Hebert Gatto II. Portada Columna Opinión

Escribe: Hebert Gatto.

Lo previsible está sucediendo, la pandemia se expande. Se argumenta, y es cierto, que no es la más grave que haya sufrido la humanidad. La peste negra de mediados del siglo XIII, con el antecedente de varias epidemias anteriores, arrasó con la vida de millones de personas en Europa. Una cantidad que transportada a nuestro siglo, supone la muerte de más de tres mil quinientos millones de seres humanos, una proporción de ellos que probablemente terminaría con la civilización, al menos con la actual. Con menores porcentajes de contaminados, pero mucho más cerca en el tiempo, y con características parcialmente similares, transcurrió la denominada “gripe española”, que a fines de la primera guerra mundial mató a más de cincuenta millones de personas. O más cercanamente todavía con el Sida, el Ébola, o la peste porcina.

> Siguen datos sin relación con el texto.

(* ===== verification/Console.v ===== *)
(** * The console of the workshop scripts

    The session scripts talk to a terminal: [print] writes a line,
    [input(prompt)] writes its prompt (with no newline) and reads a
    line, raising [EOFError] when standard input is exhausted, and a
    library call (a chat model, a crew's [kickoff()]) returns a text or
    raises an exception that the scripts only print. Module [Console]
    gives these operations their meaning over a state of the lines still
    to read and the text written so far, in the state and exception
    monad of the prelude. The output of the libraries themselves
    ([verbose] crews log to standard output) is not part of the state.

    Two pieces of code recur in the scripts and are defined once:
    [ask], the [try]/[input]/[except EOFError] block that reads a topic
    or falls back to a default, and [provider_help], the hints the
    [except Exception] handlers of every [main] print for the provider. *)

From Stdlib Require Import String NArith ZArith List Bool Lia.
From S2P Require Import Prelude Helpers.
Import ListNotations Helpers.
Local Open Scope list_scope.
Local Open Scope workshop_scope.

Module Console.

Record console := { stdin : list ustr; stdout : ustr }.

(** What a script can raise: [EOFError] from [input], or the exception
    of a library call, known by its text [str(e)]. *)
Inductive script_error := EOFError | Raised (msg : ustr).

(** [str(e)]; an [EOFError] raised by [input] has no message. *)
Definition exn_str (e : script_error) : ustr :=
  match e with EOFError => [] | Raised m => m end.

Definition CM (A : Type) := PyM console script_error A.

Definition nl : ustr := [10%N].

(** [print(s)] *)
Definition print (s : ustr) : CM unit :=
  modify (fun c => {| stdin := stdin c; stdout := stdout c ++ s ++ nl |}).

(** [input(prompt)], reading lines of a non-interactive standard input:
    the prompt is written, then the next line is returned without its
    newline. *)
Definition input (prompt : ustr) : CM ustr :=
  fun c => let written := stdout c ++ prompt in
           match stdin c with
           | [] => (Err EOFError, {| stdin := []; stdout := written |})
           | l :: rest => (Ok l, {| stdin := rest; stdout := written |})
           end.

(** A library call that returns a value or raises. *)
Definition call {A} (r : outcome ustr A) : CM A :=
  match r with Ok a => ret a | Err m => raise (Raised m) end.

(** ["=" * n] *)
Definition rule (n : nat) : ustr := repeat 61%N n.

(** The block every script uses to read its question or topic
    ([session1/basics.py], lines 17-25):
<<
    try:
        answer = input(prompt).strip()
        if not answer:
            answer = default
    except EOFError:
        answer = default
        print(prompt)
        print(note)
>> *)
Definition ask (prompt default note : ustr) : CM ustr :=
  catch (line <- input prompt ;;
         let answer := py_strip line in
         ret (if (length answer =? 0)%nat then default else answer))
        (fun e => match e with
                  | EOFError => print prompt ;; print note ;; ret default
                  | Raised m => raise (Raised m)
                  end).

(** The provider hints of the [except Exception] handlers
    ([session1/basics.py], lines 108-112). *)
Definition provider_help (provider : ustr) : CM unit :=
  if ustr_eqb provider (u "sambanova") then
    print (u "Make sure your SAMBA_API_KEY is set correctly in the .env file.")
  else if ustr_eqb provider (u "ollama") then
    print (u "Make sure Ollama is running locally on http://localhost:11434") ;;
    print (u "Install Ollama from https://ollama.ai and run: ollama serve")
  else ret tt.

(** [for x in l: body(x)] *)
Fixpoint for_each {A} (l : list A) (body : A -> CM unit) : CM unit :=
  match l with [] => ret tt | x :: rest => body x ;; for_each rest body end.

(** The [except Exception as e] handler of the scripts' [main]
    ([session1/basics.py], lines 106-113): the error, the provider
    hints, and a closing line. *)
Definition except_handler (prefix provider last : ustr) (e : script_error) : CM unit :=
  print (prefix ++ exn_str e) ;;
  provider_help provider ;;
  print last.

(** ** Reading an answer *)

(** C18 (reading a topic, and the prompt written twice at the end of
    input): [ask] consumes one line and returns it stripped, or the
    default when it is blank, having written the prompt once; when
    standard input is exhausted it returns the default and writes the
    prompt twice, the [input] prompt left without its newline followed
    by the same prompt and the note on lines of their own. *)
Theorem ask_spec prompt default note c :
  ask prompt default note c =
  match stdin c with
  | [] => (Ok default, {| stdin := []; stdout := stdout c ++ prompt ++ prompt ++ nl ++ note ++ nl |})
  | l :: rest =>
      (Ok (if (length (py_strip l) =? 0)%nat then default else py_strip l),
       {| stdin := rest; stdout := stdout c ++ prompt |})
  end.
Proof.
  destruct c as [[|l rest] out]; cbn; [|reflexivity].
  now rewrite <- !app_assoc.
Qed.

(** ** Computations that return *)

(** [c] returns normally from every state. *)
Definition returns {A} (c : CM A) : Prop := forall s, exists a s', c s = (Ok a, s').

(** [c] returns normally, the last line it writes being [line]. *)
Definition ends_with_line (c : CM unit) (line : ustr) : Prop :=
  forall s, exists s' pre, c s = (Ok tt, s') /\ stdout s' = pre ++ line ++ nl.

Lemma returns_ret {A} (a : A) : returns (ret a).
Proof. intros s. exists a, s. reflexivity. Qed.

Lemma returns_print line : returns (print line).
Proof. intros s. eexists _, _. reflexivity. Qed.

Lemma returns_bind {A B} (c : CM A) (k : A -> CM B) :
  returns c -> (forall a, returns (k a)) -> returns (bind c k).
Proof.
  intros Hc Hk s. destruct (Hc s) as [a [s1 E]].
  rewrite bind_cases, E. apply Hk.
Qed.

Lemma returns_provider_help p : returns (provider_help p).
Proof.
  unfold provider_help. destruct (ustr_eqb _ _); [apply returns_print|].
  destruct (ustr_eqb _ _); [apply returns_bind; intros; apply returns_print | apply returns_ret].
Qed.

Lemma ends_print line : ends_with_line (print line) line.
Proof. intros s. exists {| stdin := stdin s; stdout := stdout s ++ line ++ nl |}, (stdout s). split; reflexivity. Qed.

Lemma ends_bind {A} (c : CM A) (k : A -> CM unit) line :
  returns c -> (forall a, ends_with_line (k a) line) -> ends_with_line (bind c k) line.
Proof.
  intros Hc Hk s. destruct (Hc s) as [a [s1 E]].
  rewrite bind_cases, E. apply Hk.
Qed.

Lemma returns_unit (c : CM unit) : returns c -> forall s, exists s1, c s = (Ok tt, s1).
Proof. intros Hc s. destruct (Hc s) as [[] [s1 E]]. eauto. Qed.

#[export] Hint Resolve returns_ret returns_print returns_bind returns_provider_help
  ends_print ends_bind : workshop.

(** [c], when it returns normally, has written [line] last. *)
Definition ends_if_ok (c : CM unit) (line : ustr) : Prop :=
  forall s s', c s = (Ok tt, s') -> exists pre, stdout s' = pre ++ line ++ nl.

Lemma ends_if_ok_print line : ends_if_ok (print line) line.
Proof. intros s s' [= <-]. exists (stdout s). reflexivity. Qed.

Lemma ends_if_ok_bind {A} (c : CM A) (k : A -> CM unit) line :
  (forall a, ends_if_ok (k a) line) -> ends_if_ok (bind c k) line.
Proof.
  intros Hk s s'. rewrite bind_cases.
  destruct (c s) as [[a|e] s1]; [apply Hk | discriminate].
Qed.

Lemma ends_except_handler prefix provider last e :
  ends_with_line (except_handler prefix provider last e) last.
Proof. unfold except_handler. auto with workshop. Qed.

#[export] Hint Resolve ends_if_ok_print ends_if_ok_bind ends_except_handler : workshop.

(** Chains of prints and reads are as deep as a script is long. *)
Ltac console_auto := auto 30 with workshop.

(** A [try] whose body, when it completes, writes [ok_line] last, and
    whose handler always completes writing [err_line] last, returns
    normally; the last line written is [ok_line] when the body completes
    and [err_line] when it raises. *)
Lemma try_ends (body : CM unit) (h : script_error -> CM unit) (ok_line err_line : ustr) s :
  ends_if_ok body ok_line -> (forall e, ends_with_line (h e) err_line) ->
  fst (catch body h s) = Ok tt /\
  exists pre, stdout (snd (catch body h s)) =
              pre ++ (match fst (body s) with Ok _ => ok_line | Err _ => err_line end) ++ nl.
Proof.
  intros Hb Hh. unfold catch.
  destruct (body s) as [[[]|e] s1] eqn:E; cbn [fst snd].
  - split; [reflexivity | exact (Hb _ _ E)].
  - destruct (Hh e s1) as [s2 [pre [-> Hs]]]. split; [reflexivity | exists pre; exact Hs].
Qed.

(** The [main] of every script: a banner, then a [try] around the
    examples. It returns normally, and its last line is the body's
    closing line when the examples complete and the handler's closing
    line when one raises. *)
Lemma main_ends_gen (welcome body : CM unit) (h : script_error -> CM unit) (ok_line err_line : ustr) s :
  returns welcome -> ends_if_ok body ok_line -> (forall e, ends_with_line (h e) err_line) ->
  fst ((welcome ;; catch body h) s) = Ok tt /\
  exists pre, stdout (snd ((welcome ;; catch body h) s)) =
              pre ++ (match fst (body (snd (welcome s))) with Ok _ => ok_line | Err _ => err_line end) ++ nl.
Proof.
  intros Hw Hb Hh. destruct (returns_unit welcome Hw s) as [s1 E].
  rewrite bind_cases, E. apply try_ends; assumption.
Qed.

End Console.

Afortunadamente no es esto lo que está sucediendo. Los técnicos parecen contestes en que el grado de morbilidad, salvo para pequeñas poblaciones en riesgo por longevidad o antecedentes patológicos, no alcanza grandes magnitudes y el desarrollo de la dolencia es en general benigno. Lo que la asemejaría a una gripe común. Pese a ello siempre existe el riesgo de una mutación negativa, o del eventual desborde de los servicios asistenciales, dada su importante velocidad de propagación, lo que aparece como la mayor preocupación de los gobiernos. Lo que esta vez resulta distinto, lo que cambia el escenario, es el contexto civilizatorio en que esta pandemia se desarrolla, incluso respecto a epidemias recientes, más concentradas poblacional y geográficamente.

El aislamiento biológico nunca fue completamente posible como lo prueba que la peste negra medioeval, de origen chino, a la postre alcanzó a Europa. Lo que sí presentaban autonomía, originalidad y disparidad eran las grandes civilizaciones en la gran mayoría de sus rasgos relevantes, separadas por la geografía y por murallas de ignorancia y desconfianza recíproca. Ello era lo único que atenuaba la diseminación. El gran cambio, comenzado parcialmente por las religiones del Libro, no se generalizó hasta la revolución industrial, que modificó más de cuatro mil años de vida social atomizada. En esa instancia despertó el fenómeno de la globalización capitalista, hoy completada por el boom tecnológico, no sólo en sus aspectos económicos, que tan bien describiera Karl Marx, sino en los comunicacionales, sociales, culturales y sicológicos. Como advertía McLuhan vivimos en una “gran aldea” común, pese a la permanencia, a veces agresiva, de los nacionalismos. Y es en medio de este contexto de recompensas y angustias compartidas, que irrumpe esta peste. Con ella miedo e impotencia se expanden, la inmoralidad y el altruismo coliden y economías nacionales, débilmente institucionalizadas pero fuertemente relacionadas, se derrumban por igual, sin posibilidades ciertas de acciones coordinadas. Como si la maltratada naturaleza se rebelara y exhibiera su poder. Por eso, cuando tan necesario es derrumbar muros y comenzar la faltante globalización política, única forma de enfrentar racional y eficazmente pandemias o calamidades naturales generales, resalta la terrible falencia de seres como Trump, Bolsonaro o Johnson, apegados al parcelado mundo de ayer.